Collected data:
Lemma keys_ok_filter (p : A -> bool) (l : list A) :
  forall lo seq, keys_ok lo (map key l) seq ->
    keys_ok lo (map key (filter p l)) seq.
Proof.
  induction l as [|x l IH]; simpl; intros lo seq H; [exact H|].
  destruct (key x) as [k|] eqn:E; [|contradiction].
  destruct H as [H1 H2]. destruct (p x); simpl.
  - rewrite E. split; [exact H1 | apply IH; exact H2].
  - apply IH. eapply keys_ok_lo; [|exact H2]. lia.
Qed.

Lemma keys_ok_app (l : list A) (x : A) :
  forall lo seq, keys_ok lo (map key l) seq -> key x = Some seq ->
    keys_ok lo (map key (l ++ [x])) (S seq).
Proof.
  induction l as [|y l IH]; simpl; intros lo seq H Hx.
  - rewrite Hx. simpl. lia.
  - destruct (key y) as [k|]; [|contradiction].
    destruct H as [H1 H2]. split; [exact H1 | apply IH; assumption].
Qed.

(** Replacing rows by a row of the same key leaves the keys as they are. *)
Lemma keys_replace (k : nat) (row : A) (l : list A) :
  key row = Some k ->
  map key (map (fun r => if match key r with
                            | Some k' => Nat.eqb k' k
                            | None => false
                            end then row else r) l) = map key l.
Proof.
  intros Hrow. induction l as [|x l IH]; simpl; [reflexivity|].
  rewrite IH. f_equal. destruct (key x) as [k'|] eqn:E; [|exact E].
  destruct (Nat.eqb_spec k' k) as [->|]; congruence.
Qed.

(** No row after a key [k] below [lo] carries [k]. *)
Lemma keys_ok_fresh (l : list A) :
  forall lo seq k r, keys_ok lo (map key l) seq -> k < lo -> In r l ->
    key r <> Some k.
Proof.
  intros lo seq k r H Hk Hin Heq.
  destruct (@keys_ok_In l lo seq r H Hin) as (k' & Hk' & Hlo & _).
  rewrite Heq in Hk'. injection Hk' as <-. lia.
Qed.

End Keys.

(** Unique columns.  [name] is the unique column, [key] the primary key. *)
Section Unique.

Local Open Scope nat_scope.

Variable A : Type.
Variable key : A -> option nat.
Variable name : A -> string.

Lemma taken_false (l : list A) (self_pk : option nat) (n : string) :
  name_taken key name l self_pk n = false ->
  forall r, In r l -> name r = n -> key r = self_pk.
Proof.
  unfold name_taken. intros H r Hin Hn.
  assert (Hr : (String.eqb (name r) n
                && negb (pk_eqb (key r) self_pk))%bool = false).
  { destruct (String.eqb (name r) n
              && negb (pk_eqb (key r) self_pk))%bool eqn:E; trivial.
    assert (existsb (fun row => String.eqb (name row) n
                      && negb (pk_eqb (key row) self_pk))%bool l = true)
      by (apply existsb_exists; exists r; auto).
    congruence. }
  apply andb_false_iff in Hr. destruct Hr as [Hr|Hr].
  - apply String.eqb_neq in Hr. contradiction.
  - apply negb_false_iff, pk_eqb_eq in Hr. exact Hr.
Qed.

TASK ITEM: List each line of the records that holds the string "Unique".

ANSWER:
(** Unique columns.  [name] is the unique column, [key] the primary key. *)
Section Unique.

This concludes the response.